With that out of the way, some observations on the document:

  • It’s quite detailed and includes an implementation plan that has some very near term steps. This is to be taken seriously.
  • The flat-fare/limited-transfer recommendation of the fare task force is entirely consistent with the discussion in the document.
  • It contains a very interesting breakdown of the cost of collecting fares based on where they are purchased (those ticket vending machines we all complain about are by far the most expensive channel). There appears to be some hope that this could be financed based on savings in fare collection costs.
  • My personal fare-instrument-of-choice, the book of ten tickets, would appear to be going the way of the dodo bird. But given that I purchase these (I don’t use enough to justify a monthly pass – I do have an annual Streetcar pass) mainly to avoid the need for exact change, any kind of electronic system will meet my need.
  • It would appear that we’ll have many options for payment instruments: a stored value card, bank credit cards that contain smart chips, or ‘contactless’ systems like the NFC (near field communication) technology now beginning to be seen in phones.
  • My policy preference, a distance-based fare system, is possible but more complex (you need tap-on, tap-off, not just tap-on).
  • The technology makes peak-period fare premiums a possibility.
  • The draft schedules seem to suggest that this would not be implemented with the opening of PMLR, but perhaps within a year or so after the opening.
  • TriMet is apparently leaving the door open to use open source software for some aspects of the system.

Read and discuss!

TriMet: Simplification or Fare Increase?

Joe Rose at the Oregonian is reporting that a TriMet fare task force may will recommend doing away with zones, and prohibiting using transfers for return trips (transfers would only work in one direction).

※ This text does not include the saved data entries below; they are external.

Lemma authenticate_Ok self now headers p :
  authenticate self now headers = Ok p <->
  exists encoded text signature_text signed_at mac signature serialized signed,
    headers_get headers PRINCIPAL_HEADER ≫= value_to_str = Some encoded /\
    headers_get headers PRINCIPAL_TIMESTAMP_HEADER ≫= value_to_str = Some text /\
    headers_get headers PRINCIPAL_SIGNATURE_HEADER ≫= value_to_str = Some signature_text /\
    parse_u64 text = Some signed_at /\
    hmac_new_from_slice (pra_secret self) = Some mac /\
    url_safe_no_pad_decode signature_text = Some signature /\
    hmac_verify_slice mac (signed_message text encoded) signature = true /\
    url_safe_no_pad_decode encoded = Some serialized /\
    signed_principal_from_slice serialized = Some signed /\
    check_signed self now signed_at signed = Ok p.
Proof.
  unfold authenticate. split.
  - intros Ha.
    apply result_bind_Ok in Ha as (encoded & He%required_header_Ok & Ha).
    apply result_bind_Ok in Ha as (text & Ht%required_header_Ok & Ha).
    apply result_bind_Ok in Ha as (signature_text & Hs%required_header_Ok & Ha).
    do 3 (apply result_bind_Ok in Ha as (? & ?%ok_or_Ok & Ha)).
    apply result_bind_Ok in Ha as ([] & Hv%ensure_Ok & Ha).
    do 2 (apply result_bind_Ok in Ha as (? & ?%ok_or_Ok & Ha)). eauto 20.
  - intros (encoded & text & sig & at_ & mac & signature & serialized & signed &
            He%required_header_Ok & Ht%required_header_Ok & Hs%required_header_Ok &
            Hp & Hm & Hd & Hv & Hd' & Hf & Hc).
    rewrite He, Ht, Hs. cbn. rewrite Hp. cbn. rewrite Hm. cbn. rewrite Hd. cbn. rewrite Hv. cbn.
    rewrite Hd'. cbn. rewrite Hf. exact Hc.
Qed.
(* ===== verification/Cipher.v ===== *)
(** * Receipt encryption ([crates/syouyu-store/src/cipher.rs])

    AES-256-GCM is a parameter ([Aead]) with the two documented properties of an
    authenticated cipher ([AeadLaws]); the additional data that binds a
    ciphertext to its idempotency key and operation is modelled.  [sample_aead]
    is an instance for which the laws hold. *)

From S2P Require Import Prelude RustStr Domain Json StoreModels.

Class Aead : Type := {
  Aes256Gcm : Type;
  new_from_slice : bytes -> option Aes256Gcm;
  aead_encrypt : Aes256Gcm -> forall (nonce msg aad : bytes), option bytes;
  aead_decrypt : Aes256Gcm -> forall (nonce msg aad : bytes), option bytes;
}.

Class AeadLaws `{Aead} : Prop := {
  aead_correct k n m a c : aead_encrypt k n m a = Some c -> aead_decrypt k n c a = Some m;
  aead_authentic k n m a a' c :
    aead_encrypt k n m a = Some c -> a' <> a -> aead_decrypt k n c a' = None;
}.

Definition NONCE_BYTES : nat := 12.

Definition aad (idempotency_key operation_id : Uuid) : bytes :=
  as_bytes idempotency_key ++ as_bytes operation_id ++ str_bytes "syouyu-receipt-1".

Section cipher.
Context `{Aead}.

Record ReceiptCipher : Type := { cipher_aead : Aes256Gcm }.

Definition ReceiptCipher_new (key : bytes) : result StoreError ReceiptCipher :=
  if negb (Nat.eqb (length key) 32)
  then Err (Configuration "receipt encryption key must be exactly 32 bytes")
  else
  c ← ok_or (Configuration "receipt encryption key is invalid") (new_from_slice key);
  Ok {| cipher_aead := c |}.

(** [getrandom::fill] overwrites a buffer of [NONCE_BYTES] zeros or fails;
    [random] is what the operating system returned. *)
Definition fill_nonce (random : option bytes) : option bytes :=
  (fun r => take NONCE_BYTES (r ++ replicate NONCE_BYTES nul)) <$> random.

Definition ReceiptCipher_encrypt (self : ReceiptCipher) (random : option bytes)
    (idempotency_key operation_id : Uuid) (plaintext : bytes)
  : result StoreError (bytes * bytes) :=
  nonce ← ok_or (Encryption "cannot generate receipt nonce") (fill_nonce random);
  ciphertext ← ok_or (Encryption "cannot encrypt operation receipt")
    (aead_encrypt (cipher_aead self) nonce plaintext (aad idempotency_key operation_id));
  Ok (nonce, ciphertext).

Definition ReceiptCipher_decrypt (self : ReceiptCipher)
    (idempotency_key operation_id : Uuid) (nonce ciphertext : bytes)
  : result StoreError bytes :=
  if negb (Nat.eqb (length nonce) NONCE_BYTES)
  then Err (CorruptData "operation receipt nonce")
  else ok_or (Encryption "cannot decrypt operation receipt")
         (aead_decrypt (cipher_aead self) nonce ciphertext (aad idempotency_key operation_id)).

Lemma fill_nonce_length random n : fill_nonce random = Some n -> length n = NONCE_BYTES.
Proof.
  unfold fill_nonce. intros (r & _ & ->)%fmap_Some.
  rewrite length_take, length_app, length_replicate. unfold NONCE_BYTES. lia.
Qed.

Lemma encrypt_decrypt `{!AeadLaws} self random k o p n c :
  ReceiptCipher_encrypt self random k o p = Ok (n, c) ->
  length n = NONCE_BYTES /\ ReceiptCipher_decrypt self k o n c = Ok p.
Proof.
  unfold ReceiptCipher_encrypt, ReceiptCipher_decrypt. intros He. open_ok.
  assert (Hn : length n = NONCE_BYTES) by (by eapply fill_nonce_length).
  split; [done|]. rewrite Hn, Nat.eqb_refl. simpl. by erewrite aead_correct.
Qed.
End cipher.

Lemma aad_length k o : length (aad k o) = 48.
Proof. unfold aad. by rewrite !length_app, !as_bytes_length. Qed.

Lemma aad_inj k o k' o' :
  (k < 2 ^ 128)%N -> (o < 2 ^ 128)%N -> (k' < 2 ^ 128)%N -> (o' < 2 ^ 128)%N ->
  aad k o = aad k' o' -> k = k' /\ o = o'.
Proof.
  intros Hk Ho Hk' Ho' He. unfold aad in He.
  apply app_inj_1 in He as [H1 He]; [|by rewrite !as_bytes_length].
  apply app_inj_1 in He as [H2 _]; [|by rewrite !as_bytes_length].
  split; by apply as_bytes_inj.
Qed.

(** ** A concrete authenticated cipher for evaluation *)

Definition sample_aead : Aead := {|
  Aes256Gcm := bytes;
  new_from_slice := fun key => Some key;
  aead_encrypt := fun key nonce msg a => if Nat.eqb (length a) 48 then Some (a ++ msg) else None;
  aead_decrypt := fun key nonce c a =>
    if Nat.eqb (length a) 48 && bool_decide (take 48 c = a) then Some (drop 48 c) else None;
|}.

Lemma sample_aead_laws : @AeadLaws sample_aead.
Proof.
  constructor; cbn; intros k n m a.
  - intros c Hc. destruct (Nat.eqb_spec (length a) 48) as [Ha|]; [|done]. simplify_eq.
    rewrite take_app_length' by done. rewrite bool_decide_eq_true_2 by done. simpl.
    by rewrite drop_app_length'.
  - intros a' c Hc Hne. destruct (Nat.eqb_spec (length a) 48) as [Ha|]; [|done]. simplify_eq.
    rewrite take_app_length' by done. rewrite bool_decide_eq_false_2 by congruence.
    by rewrite andb_false_r.
Qed.

(** ** Properties *)

Section cipher_properties.
Context `{Aead} `{!AeadLaws}.

(** C33. What [encrypt] returns decrypts, under the same idempotency key and
    operation, to the plaintext; under any other key or operation identifier
    decryption is refused with an encryption error. *)
Theorem receipt_encryption_bound self random k o k' o' p n c :
  (k < 2 ^ 128)%N -> (o < 2 ^ 128)%N -> (k' < 2 ^ 128)%N -> (o' < 2 ^ 128)%N ->
  ReceiptCipher_encrypt self random k o p = Ok (n, c) ->
  ReceiptCipher_decrypt self k' o' n c =
    if bool_decide (k' = k /\ o' = o) then Ok p
    else Err (Encryption "cannot decrypt operation receipt").
Proof.
  intros Hk Ho Hk' Ho' He. case_bool_decide as Heq.
  - destruct Heq as [-> ->]. by eapply encrypt_decrypt.
  - pose proof He as He'. apply encrypt_decrypt in He' as [Hn _].
    unfold ReceiptCipher_encrypt in He. open_ok.
    unfold ReceiptCipher_decrypt. rewrite Hn, Nat.eqb_refl. simpl.
    erewrite aead_authentic; [done|done|].
    intros Ha. apply Heq. by apply aad_inj in Ha as [-> ->].
Qed.
End cipher_properties.

Lemma receipt_encryption_bound_witness :
  @ReceiptCipher_decrypt sample_aead {| cipher_aead := [] : @Aes256Gcm sample_aead |} 5 8
    (replicate 12 nul) (aad 5 7 ++ [Byte.x61])
  = Err (Encryption "cannot decrypt operation receipt").
Proof.
  apply (@receipt_encryption_bound sample_aead sample_aead_laws
           {| cipher_aead := [] : @Aes256Gcm sample_aead |} (Some []) 5 7 5 8 [Byte.x61]);
    reflexivity.
Defined.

While I’m a big proponent of keeping things simple, this proposal does not excite me. Beyond potential equity issues (I honestly don’t know if this is better or worse for transit-dependent folks, but OPAL is already objecting) which should get a very thorough analysis, I generally prefer some relationship between distances and fares. Tying trip cost to distance is important to encourage compact land use patterns.

I suspect this is just the beginning of what will be a very intense conversation this Spring.

Could TriMet become a “free” (or nominally-priced) service?

There’s been discussion lately about the fare structure of Portland’s transit agencies–both the Streetcar and TriMet itself. Much focuses on the current disconnect between Streetcar pricing (currently a sweetheart deal, especially for Streetcar users who don’t use TriMet-badged services) and the rest of the system. TriMet’s fares are currently above the national average.

So here’s a hypothetical.

What about making the entire system free–or drastically reducing fares to a nominal level–less than 50c a ride or so (sufficient to discourage camping on busses), with annual passes costing no more than a couple hundred, rather than the $1000 you’ll pay today? TriMet’s farebox recovery ratio is about 25%, so this isn’t quite as far-fetched of an idea as it might seem. It would require other new revenue sources of about $100M/year (minus what passenger revenue remains under the new scheme) to keep service at the same level, but such a gesture might make other monies available.

  • How much would this boost ridership, particularly encouraging a shift from cars? For those who have a car in the garage, it takes about a 15-mile round trip to work and back (not counting tolls and parking, but counting things like fuel and maintenance) for a bus pass to be cheaper than driving; a dirt-cheap service would vastly alter this equation.
  • Would a combination of reduced fares and a higher payroll tax to plug the hole, be a politically saleable proposition?
  • What level of fares should be targeted in such a scenario?
  • How much would this increase demand for new services (crowding on existing routes, calls for new routes)?

Again, this is a hypothetical proposal, but one which seems interesting to discuss.